* _DESCRIPTION OF THE TASK_
Give the count of lines in the entries that include "then", and write nothing besides it.

[Extracted data entries]
(** One sort key on two possibly-NULL values. *)
Definition key_cmp (key : OrderByKey) (a b : option V) : comparison :=
  match a, b with
  | None, None => Eq
  | None, Some _ => if ok_nulls_first key then Lt else Gt
  | Some _, None => if ok_nulls_first key then Gt else Lt
  | Some a, Some b =>
      if ok_descending key then CompOpp (vcmp (ok_column key) a b)
      else vcmp (ok_column key) a b
  end.

(** A row's values by column name. *)
Definition Values : Type := string -> option V.

Fixpoint order_cmp (keys : list OrderByKey) (a b : Values) : comparison :=
  match keys with
  | [] => Eq
  | key :: keys =>
      match key_cmp key (a (ok_column key)) (b (ok_column key)) with
      | Eq => order_cmp keys a b
      | c => c
      end
  end.

(** A valid result of ORDER BY and LIMIT [n] over the rows [rows]: ties may be
    broken either way. *)
Definition window (keys : list OrderByKey) (n : nat) (rows : gset Id) (values : Id -> Values)
    (w : gset Id) : Prop :=
  w ⊆ rows /\ size w = n `min` size rows /\
  forall x y, x ∈ w -> y ∈ rows -> y ∉ w -> order_cmp keys (values x) (values y) <> Gt.

(** The row-change lookup agrees with the row's old and new values. *)
Definition changes_reflect (table_metadata : TableMetadata) (row_data : list (option string))
    (rc : RowChanges) (old new : Values) (column : string) : Prop :=
  (forall cc, rc !! column = Some cc ->
     (cc_changed cc = false -> old column = new column) /\
     (cc_old_is_null cc = true <-> old column = None) /\
     (forall a b lt, old column = Some a -> new column = Some b ->
        cc_changed cc = true -> cc_old_less_than_new cc = Some lt ->
        vcmp column a b = if lt then Lt else Gt)) /\
  (forall v, table_row_value table_metadata row_data column = Some v ->
     v = None <-> new column = None).

Context `{!ValueOrder}.

Lemma forward_key table_metadata row_data rc old new key cc v :
  changes_reflect table_metadata row_data rc old new (ok_column key) ->
  rc !! ok_column key = Some cc -> cc_changed cc = true ->
  table_row_value table_metadata row_data (ok_column key) = Some v ->
  sort_key_move_is_forward key cc (is_none v) = true ->
  key_cmp key (new (ok_column key)) (old (ok_column key)) = Lt.
Proof.
  intros [Hcc Hv] Hl Hch Hrow Hf. destruct (Hcc cc Hl) as (_ & Hnull & Hlt).
  specialize (Hv v Hrow). unfold sort_key_move_is_forward in Hf. unfold key_cmp.
  destruct (old (ok_column key)) as [a|] eqn:Eo, (new (ok_column key)) as [b|] eqn:En;
    destruct (cc_old_is_null cc); try (by destruct Hnull as [H1 H2]; (discriminate (H1 eq_refl) || discriminate (H2 eq_refl)));
    destruct v; simpl in Hf;
    try (by destruct Hv as [H1 H2]; (discriminate (H1 eq_refl) || discriminate (H2 eq_refl)));
    try done.
  - destruct (cc_old_less_than_new cc) as [lt|] eqn:El; [|done].
    rewrite vo_opp, (Hlt a b lt) by done. by destruct lt, (ok_descending key).
  - by rewrite Hf.
  - by destruct (ok_nulls_first key).
Qed.

Lemma promotion_order_cmp table_metadata row_data rc old new keys :
  (forall key, key ∈ keys ->
     changes_reflect table_metadata row_data rc old new (ok_column key)) ->
  first_change_is_forward table_metadata row_data rc keys = true ->
  order_cmp keys new old = Lt.
Proof.
  induction keys as [|key keys IH]; simpl; intros Href Hf; [done|].
  destruct (rc !! ok_column key) as [cc|] eqn:El; [|done].
  assert (Hk : changes_reflect table_metadata row_data rc old new (ok_column key))
    by (apply Href; by left).
  destruct (cc_changed cc) eqn:Ec; simpl in Hf.
  - destruct (table_row_value _ _ _) as [v|] eqn:Ev; [|done].
    by rewrite (forward_key _ _ _ _ _ _ _ _ Hk El Ec Ev Hf).
  - rewrite (proj1 (proj1 Hk cc El)) by done.
    assert (key_cmp key (new (ok_column key)) (new (ok_column key)) = Eq) as ->.
    { unfold key_cmp. destruct (new _); [|done]. rewrite vo_refl. by destruct (ok_descending _). }
    apply IH; [|done]. intros k Hk'. apply Href. by right.
Qed.

Lemma key_cmp_opp key a b : key_cmp key b a = CompOpp (key_cmp key a b).
Proof.
  destruct a as [a|], b as [b|]; simpl; try by destruct (ok_nulls_first key).
  rewrite (vo_opp _ a b). by destruct (ok_descending key), (vcmp _ a b).
Qed.

Lemma key_cmp_trans key a b c :
  key_cmp key a b <> Gt -> key_cmp key b c <> Gt -> key_cmp key a c <> Gt.
Proof.
  destruct a as [a|], b as [b|], c as [c|]; simpl; try by destruct (ok_nulls_first key).
  destruct (ok_descending key); [|apply vo_le_trans].
  rewrite <- !vo_opp. intros Hab Hbc. by apply (vo_le_trans _ _ b).
Qed.

Lemma order_cmp_opp keys a b : order_cmp keys b a = CompOpp (order_cmp keys a b).
Proof.
  induction keys as [|key keys IH]; simpl; [done|]. rewrite key_cmp_opp.
  by destruct (key_cmp key _ _).
Qed.

Lemma key_cmp_trans_lt key a b c :
  key_cmp key a b <> Gt -> key_cmp key b c <> Gt ->
  key_cmp key a c = Eq -> key_cmp key a b = Eq /\ key_cmp key b c = Eq.
Proof.
  intros Hab Hbc Hac.
  assert (Hca : key_cmp key c a <> Gt) by (rewrite key_cmp_opp, Hac; done).
  pose proof (key_cmp_trans key _ _ _ Hbc Hca) as Hba.
  pose proof (key_cmp_trans key _ _ _ Hca Hab) as Hcb.
  rewrite key_cmp_opp in Hba. rewrite key_cmp_opp in Hcb.
  by destruct (key_cmp key a b), (key_cmp key b c).
Qed.

Lemma order_cmp_trans keys a b c :
  order_cmp keys a b <> Gt -> order_cmp keys b c <> Gt -> order_cmp keys a c <> Gt.
Proof.
  induction keys as [|key keys IH]; simpl; [done|]. intros Hab Hbc.
  set (x := a (ok_column key)) in *. set (y := b (ok_column key)) in *.
  set (z := c (ok_column key)) in *.
  assert (H1 : key_cmp key x y <> Gt) by (by destruct (key_cmp key x y)).
  assert (H2 : key_cmp key y z <> Gt) by (by destruct (key_cmp key y z)).
  pose proof (key_cmp_trans key _ _ _ H1 H2) as H3.
  destruct (key_cmp key x z) eqn:E; try done.
  destruct (key_cmp_trans_lt key _ _ _ H1 H2 E) as [Exy Eyz].
  rewrite Exy in Hab. rewrite Eyz in Hbc. by apply IH.
Qed.

Lemma window_max keys (values : Id -> Values) (w : gset Id) :
  w <> ∅ ->
  exists m, m ∈ w /\ forall x, x ∈ w -> order_cmp keys (values x) (values m) <> Gt.
Proof.
  induction w as [|a w Ha IH] using set_ind_L; [done|]. intros _.
  assert (Hrefl : forall v : Values, order_cmp keys v v <> Gt).
  { intros v Hv. pose proof (order_cmp_opp keys v v) as Ho. by rewrite Hv in Ho. }
  destruct (decide (w = ∅)) as [-> |Hne].
  { exists a. split; [set_solver|]. intros x Hx. assert (x = a) as -> by set_solver. auto. }
  destruct (IH Hne) as (m & Hm & Hmax).
  destruct (order_cmp keys (values a) (values m)) eqn:E.
  3: { exists a. split; [set_solver|]. intros x [Hx|Hx]%elem_of_union.
       - assert (x = a) as -> by set_solver. auto.
       - apply (order_cmp_trans keys _ (values m)); [by apply Hmax|].
         by rewrite order_cmp_opp, E. }
  all: exists m; split; [set_solver|]; intros x [Hx|Hx]%elem_of_union; [|by apply Hmax];
    assert (x = a) as -> by set_solver; by rewrite E.
Qed.

(** Moving a row forward leaves a valid window among the old one and that row. *)
Lemma promotion_window keys n rows (old new : Id -> Values) r w :
  (forall x, x <> r -> new x = old x) ->
  order_cmp keys (new r) (old r) = Lt ->
  window keys n rows old w ->
  exists w', w' ⊆ {[r]} ∪ w /\ window keys n rows new w'.
Proof.
  intros Hsame Hpro (Hsub & Hsize & Hord).
  assert (Hfwd : forall v, order_cmp keys (old r) v <> Gt -> order_cmp keys (new r) v <> Gt).
  { intros v. apply order_cmp_trans. by rewrite Hpro. }
  destruct (decide (r ∈ rows /\ r ∉ w)) as [[Hr Hrw]|Hnot].
  2: { exists w. split; [set_solver|]. split_and!; [done..|]. intros x y Hx Hy Hyw.
       assert (y <> r) as Hyr by (intros ->; tauto). rewrite (Hsame y Hyr).
       destruct (decide (x = r)) as [-> |Hxr]; [apply Hfwd|rewrite (Hsame x Hxr)]; by apply Hord. }
  assert (Hlt : size w < size rows) by (apply subset_size; set_solver).
  assert (Hn : size w = n) by lia.
  destruct (decide (w = ∅)) as [Hempty|Hne].
  { exists w. split; [set_solver|]. split_and!; [done..|]. intros x y Hx. set_solver. }
  destruct (window_max keys old w Hne) as (m & Hm & Hmax).
  assert (Hmr : m <> r) by set_solver.
  destruct (decide (order_cmp keys (new r) (old m) = Gt)) as [Hgt|Hle].
  - exists w. split; [set_solver|]. split_and!; [done..|]. intros x y Hx Hy Hyw.
    rewrite (Hsame x) by set_solver. destruct (decide (y = r)) as [-> |Hyr].
    + apply (order_cmp_trans keys _ (old m)); [by apply Hmax|]. by rewrite order_cmp_opp, Hgt.
    + rewrite (Hsame y Hyr). by apply Hord.
  - exists ({[r]} ∪ (w ∖ {[m]})). split; [set_solver|]. split_and!.
    + set_solver.
    + rewrite size_union by set_solver. rewrite size_difference by set_solver.
      rewrite !size_singleton. assert (size w <> 0) by (intros E%size_empty_inv; set_solver). lia.
    + intros x y Hx Hy Hyw. rewrite (Hsame y) by set_solver.
      assert (Hmy : order_cmp keys (old m) (old y) <> Gt).
      { destruct (decide (y = m)) as [-> |Hym]; [by apply Hmax|]. apply Hord; set_solver. }
      destruct (decide (x = r)) as [-> |Hxr]; [by apply (order_cmp_trans keys _ (old m))|].
      rewrite (Hsame x Hxr). apply (order_cmp_trans keys _ (old m)); [|done].
      apply Hmax. set_solver.
Qed.
End window.

(** ** Properties *)

(** C30: narrowing the invalidation check loses nothing.  After any registrations
    and removals on the relation, if the candidate set holds every query whose
    constraints the row matches, the fingerprints the narrowed check returns are
    exactly the registered queries the row event invalidates: the carve-out sets
    and the LIMIT expansion cover every query invalidated without matching. *)
Theorem narrowed_check_exact (oid : N) (ops : list UqOp) (table_metadata : TableMetadata)
    (event : RowEvent) (candidates : gset Fingerprint) (fp : Fingerprint)
    (Hcandidates : forall fp q, us_queries (uq_run oid ops) !! fp = Some q ->
       row_constraints_match (uq_constraints q) table_metadata (ev_row_data event) = true ->
       fp ∈ candidates) :
  fp ∈ update_queries_check_invalidate (uq_run oid ops) table_metadata event candidates <->
  exists q, us_queries (uq_run oid ops) !! fp = Some q /\
    query_row_invalidates q table_metadata event = true.
Proof. apply check_invalidate_elem; [apply uq_run_refines|done]. Qed.

(** C37: the toast fallback is a conservative union.  When the changed columns of an
    update cannot be known, a query the structural check lets pass is one that
    neither the cached-row check, for any row changes that leave an unchanged key
    unchanged, nor the uncached-row check would invalidate. *)
Theorem toast_fallback_conservative (q : UpdateQuery) (table_metadata : TableMetadata)
    (event : RowEvent) (toasted : list string) (rc : RowChanges)
    (Hsingle : uq_is_single_table q = true ->
       table_join_columns (uq_constraints q) (tm_name table_metadata) = [])
    (Hkey : ev_key_data event = Some [] ->
       forall pk, pk ∈ tm_primary_key_columns table_metadata ->
         exists cc, rc !! pk = Some cc /\ cc_changed cc = false)
    (Hop : ev_operation event = CdcUpsert)
    (Hpass : toast_fallback_structural_invalidate q table_metadata event toasted = false) :
  row_cached_invalidates q table_metadata (ev_row_data event) rc = false /\
  row_uncached_invalidates q table_metadata event = false.
Proof.
  split; apply not_true_is_false; intros Hinv;
    rewrite (toast_fallback_upper_bound q table_metadata event toasted rc) in Hpass; auto; done.
Qed.

(** C29: a promotion never opens a gap in a LIMIT window.  If the update of a row is
    judged a promotion, its recorded changes agree with its old and new values on
    the ORDER BY columns, and [w] was a valid window of [n] rows before the
    update, then some valid window after it uses only rows of [w] and the updated
    row, which are all cached. *)
Theorem promotion_keeps_window {Id V} `{Countable Id}
    (vcmp : string -> V -> V -> comparison) `{!ValueOrder vcmp}
    (q : UpdateQuery) (keys : list OrderByKey) (table_metadata : TableMetadata)
    (row_data : list (option string)) (rc : RowChanges)
    (n : nat) (rows w : gset Id) (old new : Id -> Values) (r : Id)
    (Hkeys : uq_order_by_keys q = Some keys)
    (Hpromotion : window_move_is_promotion q table_metadata row_data rc = true)
    (Hreflect : forall key, key ∈ keys ->
       changes_reflect vcmp table_metadata row_data rc (old r) (new r) (ok_column key))
    (Hothers : forall x, x <> r -> new x = old x)
    (Hwindow : window vcmp keys n rows old w) :
  exists w', w' ⊆ {[r]} ∪ w /\ window vcmp keys n rows new w'.
Proof.
  unfold window_move_is_promotion in Hpromotion. rewrite Hkeys in Hpromotion.
  destruct (negb _); [done|]. apply (promotion_window vcmp _ _ _ old _ r); [done| |done].
  by apply (promotion_order_cmp vcmp table_metadata row_data rc).
Qed.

* _OUTPUT BELOW_
5